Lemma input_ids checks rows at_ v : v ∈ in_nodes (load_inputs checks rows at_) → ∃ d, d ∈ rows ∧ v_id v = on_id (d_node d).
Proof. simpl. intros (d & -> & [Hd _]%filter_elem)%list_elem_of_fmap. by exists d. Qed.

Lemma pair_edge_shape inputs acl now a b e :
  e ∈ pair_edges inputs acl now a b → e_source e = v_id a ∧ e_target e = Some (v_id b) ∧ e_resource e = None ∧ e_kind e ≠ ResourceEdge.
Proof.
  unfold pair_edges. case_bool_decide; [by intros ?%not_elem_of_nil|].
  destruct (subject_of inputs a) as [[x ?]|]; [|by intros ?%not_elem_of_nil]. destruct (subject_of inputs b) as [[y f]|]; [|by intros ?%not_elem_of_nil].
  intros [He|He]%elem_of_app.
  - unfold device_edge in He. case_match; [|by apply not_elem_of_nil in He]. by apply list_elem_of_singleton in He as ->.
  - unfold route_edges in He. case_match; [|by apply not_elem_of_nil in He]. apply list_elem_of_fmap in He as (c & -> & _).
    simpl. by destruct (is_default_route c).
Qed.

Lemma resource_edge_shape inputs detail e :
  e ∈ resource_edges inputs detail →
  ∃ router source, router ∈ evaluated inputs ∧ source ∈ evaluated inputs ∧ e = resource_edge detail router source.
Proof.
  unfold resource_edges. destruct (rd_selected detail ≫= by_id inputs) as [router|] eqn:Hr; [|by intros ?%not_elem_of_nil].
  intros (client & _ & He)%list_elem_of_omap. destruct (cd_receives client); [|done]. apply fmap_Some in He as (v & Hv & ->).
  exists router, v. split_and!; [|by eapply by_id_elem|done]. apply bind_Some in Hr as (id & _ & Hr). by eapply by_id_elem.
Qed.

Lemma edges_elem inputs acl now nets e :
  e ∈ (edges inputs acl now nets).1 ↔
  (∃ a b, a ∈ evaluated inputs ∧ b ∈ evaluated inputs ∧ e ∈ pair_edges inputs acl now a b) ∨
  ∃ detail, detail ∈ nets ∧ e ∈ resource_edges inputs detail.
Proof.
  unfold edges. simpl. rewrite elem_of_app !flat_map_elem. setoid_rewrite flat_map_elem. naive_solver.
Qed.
========================================================================
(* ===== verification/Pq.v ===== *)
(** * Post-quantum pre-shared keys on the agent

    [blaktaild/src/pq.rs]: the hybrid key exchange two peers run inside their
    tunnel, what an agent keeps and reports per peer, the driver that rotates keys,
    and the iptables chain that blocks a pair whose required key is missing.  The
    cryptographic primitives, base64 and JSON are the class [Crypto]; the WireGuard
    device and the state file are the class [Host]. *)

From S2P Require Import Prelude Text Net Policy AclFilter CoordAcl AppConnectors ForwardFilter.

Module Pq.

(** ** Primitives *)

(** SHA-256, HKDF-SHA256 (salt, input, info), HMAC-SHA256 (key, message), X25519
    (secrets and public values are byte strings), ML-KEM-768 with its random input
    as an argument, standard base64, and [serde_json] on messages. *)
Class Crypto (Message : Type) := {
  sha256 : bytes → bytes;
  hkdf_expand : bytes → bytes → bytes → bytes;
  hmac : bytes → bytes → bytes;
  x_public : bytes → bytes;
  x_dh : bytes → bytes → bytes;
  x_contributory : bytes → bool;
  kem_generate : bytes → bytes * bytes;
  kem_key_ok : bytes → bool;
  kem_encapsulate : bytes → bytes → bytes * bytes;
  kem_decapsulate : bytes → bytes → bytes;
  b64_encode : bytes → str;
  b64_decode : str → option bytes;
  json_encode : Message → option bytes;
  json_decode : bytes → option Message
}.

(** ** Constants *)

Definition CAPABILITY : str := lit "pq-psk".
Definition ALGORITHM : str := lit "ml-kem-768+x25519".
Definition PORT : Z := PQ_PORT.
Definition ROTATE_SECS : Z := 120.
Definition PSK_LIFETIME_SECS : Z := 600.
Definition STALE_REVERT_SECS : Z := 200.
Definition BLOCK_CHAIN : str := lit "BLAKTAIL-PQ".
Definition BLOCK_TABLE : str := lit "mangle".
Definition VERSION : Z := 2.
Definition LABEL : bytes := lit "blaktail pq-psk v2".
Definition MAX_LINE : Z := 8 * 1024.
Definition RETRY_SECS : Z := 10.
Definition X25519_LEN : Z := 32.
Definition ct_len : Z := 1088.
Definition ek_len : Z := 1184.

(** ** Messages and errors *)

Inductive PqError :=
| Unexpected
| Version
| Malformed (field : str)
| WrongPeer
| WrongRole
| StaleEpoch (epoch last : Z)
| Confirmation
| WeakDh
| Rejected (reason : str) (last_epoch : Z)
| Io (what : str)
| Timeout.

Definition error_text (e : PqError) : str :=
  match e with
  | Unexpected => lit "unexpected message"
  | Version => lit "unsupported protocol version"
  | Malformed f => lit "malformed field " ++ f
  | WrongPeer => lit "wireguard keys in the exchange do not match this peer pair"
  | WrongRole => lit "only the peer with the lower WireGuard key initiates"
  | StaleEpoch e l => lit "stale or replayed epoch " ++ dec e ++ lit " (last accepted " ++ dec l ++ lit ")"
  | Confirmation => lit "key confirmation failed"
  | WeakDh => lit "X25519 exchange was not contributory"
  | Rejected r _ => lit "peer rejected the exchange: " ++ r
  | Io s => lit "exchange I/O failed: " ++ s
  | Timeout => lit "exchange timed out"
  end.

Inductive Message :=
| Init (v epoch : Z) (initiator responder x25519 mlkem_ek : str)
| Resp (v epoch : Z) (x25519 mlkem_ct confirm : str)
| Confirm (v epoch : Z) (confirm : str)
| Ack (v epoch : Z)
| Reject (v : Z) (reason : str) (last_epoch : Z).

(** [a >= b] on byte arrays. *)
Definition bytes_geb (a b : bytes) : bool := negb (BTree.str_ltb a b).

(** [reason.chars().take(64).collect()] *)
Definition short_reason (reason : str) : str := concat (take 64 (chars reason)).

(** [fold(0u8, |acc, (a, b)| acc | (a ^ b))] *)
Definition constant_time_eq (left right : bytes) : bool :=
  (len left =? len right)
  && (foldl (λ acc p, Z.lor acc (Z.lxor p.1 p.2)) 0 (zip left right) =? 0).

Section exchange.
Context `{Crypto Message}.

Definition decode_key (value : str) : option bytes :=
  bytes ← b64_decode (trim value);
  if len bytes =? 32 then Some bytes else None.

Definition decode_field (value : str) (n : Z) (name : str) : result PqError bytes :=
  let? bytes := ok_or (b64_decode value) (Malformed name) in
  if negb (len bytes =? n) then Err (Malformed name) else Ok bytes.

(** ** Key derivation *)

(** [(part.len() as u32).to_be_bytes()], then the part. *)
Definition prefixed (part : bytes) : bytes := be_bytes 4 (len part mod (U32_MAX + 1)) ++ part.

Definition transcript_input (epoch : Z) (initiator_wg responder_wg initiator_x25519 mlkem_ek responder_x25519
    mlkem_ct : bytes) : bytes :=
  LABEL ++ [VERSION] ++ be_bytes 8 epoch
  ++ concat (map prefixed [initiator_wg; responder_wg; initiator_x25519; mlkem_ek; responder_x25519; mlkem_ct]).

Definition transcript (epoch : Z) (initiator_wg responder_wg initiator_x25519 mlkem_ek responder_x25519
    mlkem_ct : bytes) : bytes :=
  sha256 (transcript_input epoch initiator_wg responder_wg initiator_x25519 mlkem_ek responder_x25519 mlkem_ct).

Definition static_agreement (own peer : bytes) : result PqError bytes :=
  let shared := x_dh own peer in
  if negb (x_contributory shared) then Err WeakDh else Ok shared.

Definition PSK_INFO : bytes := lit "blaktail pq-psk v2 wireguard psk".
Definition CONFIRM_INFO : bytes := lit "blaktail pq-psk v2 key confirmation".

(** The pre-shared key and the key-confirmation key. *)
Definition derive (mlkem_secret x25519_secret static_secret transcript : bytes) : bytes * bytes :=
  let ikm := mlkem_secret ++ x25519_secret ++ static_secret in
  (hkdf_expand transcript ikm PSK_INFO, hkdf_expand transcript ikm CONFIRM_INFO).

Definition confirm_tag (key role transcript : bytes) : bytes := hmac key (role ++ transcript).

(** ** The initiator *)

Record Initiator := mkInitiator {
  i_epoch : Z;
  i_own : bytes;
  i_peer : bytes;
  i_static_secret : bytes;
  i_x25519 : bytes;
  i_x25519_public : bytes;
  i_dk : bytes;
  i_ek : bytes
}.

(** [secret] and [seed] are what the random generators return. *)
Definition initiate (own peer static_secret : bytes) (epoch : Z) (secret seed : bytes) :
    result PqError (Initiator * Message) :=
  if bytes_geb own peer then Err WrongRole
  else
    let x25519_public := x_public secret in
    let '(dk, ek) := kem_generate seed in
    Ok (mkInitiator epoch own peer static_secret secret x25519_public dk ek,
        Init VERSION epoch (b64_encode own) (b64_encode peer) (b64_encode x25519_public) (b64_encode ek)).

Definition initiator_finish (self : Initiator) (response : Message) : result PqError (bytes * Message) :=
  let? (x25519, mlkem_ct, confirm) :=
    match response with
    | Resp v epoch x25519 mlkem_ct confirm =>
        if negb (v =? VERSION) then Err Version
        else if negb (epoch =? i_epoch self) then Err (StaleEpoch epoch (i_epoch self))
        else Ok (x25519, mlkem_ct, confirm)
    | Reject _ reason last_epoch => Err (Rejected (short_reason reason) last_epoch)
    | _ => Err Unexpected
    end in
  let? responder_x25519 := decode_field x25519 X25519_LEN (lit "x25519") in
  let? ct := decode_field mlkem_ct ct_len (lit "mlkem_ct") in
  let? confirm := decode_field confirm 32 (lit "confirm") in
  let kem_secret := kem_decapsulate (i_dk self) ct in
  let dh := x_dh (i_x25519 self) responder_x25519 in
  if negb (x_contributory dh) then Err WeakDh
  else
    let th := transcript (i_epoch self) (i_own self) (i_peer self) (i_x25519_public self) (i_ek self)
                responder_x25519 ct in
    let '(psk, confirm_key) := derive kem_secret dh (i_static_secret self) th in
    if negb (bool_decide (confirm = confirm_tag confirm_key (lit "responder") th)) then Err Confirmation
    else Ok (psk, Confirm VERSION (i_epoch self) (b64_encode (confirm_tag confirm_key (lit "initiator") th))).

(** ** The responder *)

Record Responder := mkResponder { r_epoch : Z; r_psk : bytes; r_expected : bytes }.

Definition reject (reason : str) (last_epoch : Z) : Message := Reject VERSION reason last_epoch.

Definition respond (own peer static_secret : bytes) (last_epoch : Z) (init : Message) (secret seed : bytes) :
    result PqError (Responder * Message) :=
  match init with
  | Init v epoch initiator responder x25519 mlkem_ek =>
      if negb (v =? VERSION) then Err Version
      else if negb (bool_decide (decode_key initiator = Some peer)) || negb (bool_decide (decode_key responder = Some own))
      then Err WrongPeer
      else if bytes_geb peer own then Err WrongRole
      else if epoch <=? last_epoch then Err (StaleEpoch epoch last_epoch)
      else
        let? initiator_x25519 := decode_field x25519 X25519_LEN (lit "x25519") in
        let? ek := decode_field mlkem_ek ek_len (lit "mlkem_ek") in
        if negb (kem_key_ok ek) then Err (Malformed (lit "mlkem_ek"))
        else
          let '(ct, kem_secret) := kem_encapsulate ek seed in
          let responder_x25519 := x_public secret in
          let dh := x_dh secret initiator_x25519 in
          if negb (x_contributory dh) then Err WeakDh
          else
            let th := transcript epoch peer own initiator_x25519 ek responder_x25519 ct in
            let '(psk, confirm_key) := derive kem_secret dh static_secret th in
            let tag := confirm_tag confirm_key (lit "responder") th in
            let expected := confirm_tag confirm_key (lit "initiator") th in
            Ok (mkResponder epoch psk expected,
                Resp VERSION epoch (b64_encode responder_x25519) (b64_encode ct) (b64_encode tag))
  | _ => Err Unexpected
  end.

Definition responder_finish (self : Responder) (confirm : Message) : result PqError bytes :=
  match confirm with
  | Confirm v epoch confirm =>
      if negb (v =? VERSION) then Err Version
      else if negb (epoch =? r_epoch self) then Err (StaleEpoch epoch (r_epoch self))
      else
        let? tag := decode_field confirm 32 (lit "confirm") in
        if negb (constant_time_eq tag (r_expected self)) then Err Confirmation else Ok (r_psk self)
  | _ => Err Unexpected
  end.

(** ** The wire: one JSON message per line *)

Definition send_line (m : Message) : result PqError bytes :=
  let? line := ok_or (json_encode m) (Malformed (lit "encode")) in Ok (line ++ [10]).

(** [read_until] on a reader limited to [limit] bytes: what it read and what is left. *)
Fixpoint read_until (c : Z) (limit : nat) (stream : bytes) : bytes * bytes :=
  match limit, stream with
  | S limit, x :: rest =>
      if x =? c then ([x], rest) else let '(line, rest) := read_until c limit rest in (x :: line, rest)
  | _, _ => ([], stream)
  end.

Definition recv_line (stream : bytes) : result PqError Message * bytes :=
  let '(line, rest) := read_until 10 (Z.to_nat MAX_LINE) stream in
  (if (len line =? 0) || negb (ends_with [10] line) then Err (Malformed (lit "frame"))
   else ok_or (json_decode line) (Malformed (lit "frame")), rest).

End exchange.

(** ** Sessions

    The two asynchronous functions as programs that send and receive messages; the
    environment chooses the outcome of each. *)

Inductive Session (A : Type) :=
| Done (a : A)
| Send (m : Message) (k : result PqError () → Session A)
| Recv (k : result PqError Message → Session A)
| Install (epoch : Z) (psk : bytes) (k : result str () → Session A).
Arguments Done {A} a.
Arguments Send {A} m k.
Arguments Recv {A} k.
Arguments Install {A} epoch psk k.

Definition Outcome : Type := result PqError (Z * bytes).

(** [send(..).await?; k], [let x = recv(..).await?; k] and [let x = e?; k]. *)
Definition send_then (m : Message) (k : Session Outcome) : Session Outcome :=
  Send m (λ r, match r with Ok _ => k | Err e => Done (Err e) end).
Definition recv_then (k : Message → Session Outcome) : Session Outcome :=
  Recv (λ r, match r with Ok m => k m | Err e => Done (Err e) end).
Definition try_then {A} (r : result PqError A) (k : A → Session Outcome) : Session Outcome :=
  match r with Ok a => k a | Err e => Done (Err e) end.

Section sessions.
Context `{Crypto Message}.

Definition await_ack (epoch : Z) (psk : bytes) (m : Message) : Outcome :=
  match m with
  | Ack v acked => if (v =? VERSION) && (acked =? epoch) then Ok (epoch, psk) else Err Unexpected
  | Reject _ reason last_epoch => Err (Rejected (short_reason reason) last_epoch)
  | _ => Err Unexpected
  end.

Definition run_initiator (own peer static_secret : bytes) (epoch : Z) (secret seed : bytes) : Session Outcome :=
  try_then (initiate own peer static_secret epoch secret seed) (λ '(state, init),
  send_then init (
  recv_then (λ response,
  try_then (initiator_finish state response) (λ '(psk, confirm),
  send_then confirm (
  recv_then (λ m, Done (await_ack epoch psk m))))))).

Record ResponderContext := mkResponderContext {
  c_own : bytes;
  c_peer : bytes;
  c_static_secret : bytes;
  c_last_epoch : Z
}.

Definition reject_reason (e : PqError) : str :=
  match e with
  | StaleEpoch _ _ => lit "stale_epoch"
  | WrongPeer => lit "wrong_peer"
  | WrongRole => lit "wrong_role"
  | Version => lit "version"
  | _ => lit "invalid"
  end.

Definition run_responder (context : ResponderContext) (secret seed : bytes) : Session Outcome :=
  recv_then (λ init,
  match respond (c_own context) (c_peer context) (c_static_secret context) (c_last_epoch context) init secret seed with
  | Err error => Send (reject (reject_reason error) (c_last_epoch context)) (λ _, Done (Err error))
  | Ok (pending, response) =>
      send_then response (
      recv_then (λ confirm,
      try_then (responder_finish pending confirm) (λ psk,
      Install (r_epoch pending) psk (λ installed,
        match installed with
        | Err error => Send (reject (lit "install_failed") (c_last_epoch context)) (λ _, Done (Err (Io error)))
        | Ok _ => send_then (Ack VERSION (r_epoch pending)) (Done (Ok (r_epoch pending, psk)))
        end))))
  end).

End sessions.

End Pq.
========================================================================
| YOUR OBJECTIVE |
Only those lines of the entries above that run from the line containing "Lemma input_ids checks" to the line containing "Lemma pair_edge_shape inputs", both included, should be transcribed exactly.

| COMPLETED EXERCISE |
Lemma input_ids checks rows at_ v : v ∈ in_nodes (load_inputs checks rows at_) → ∃ d, d ∈ rows ∧ v_id v = on_id (d_node d).
Proof. simpl. intros (d & -> & [Hd _]%filter_elem)%list_elem_of_fmap. by exists d. Qed.

Lemma pair_edge_shape inputs acl now a b e :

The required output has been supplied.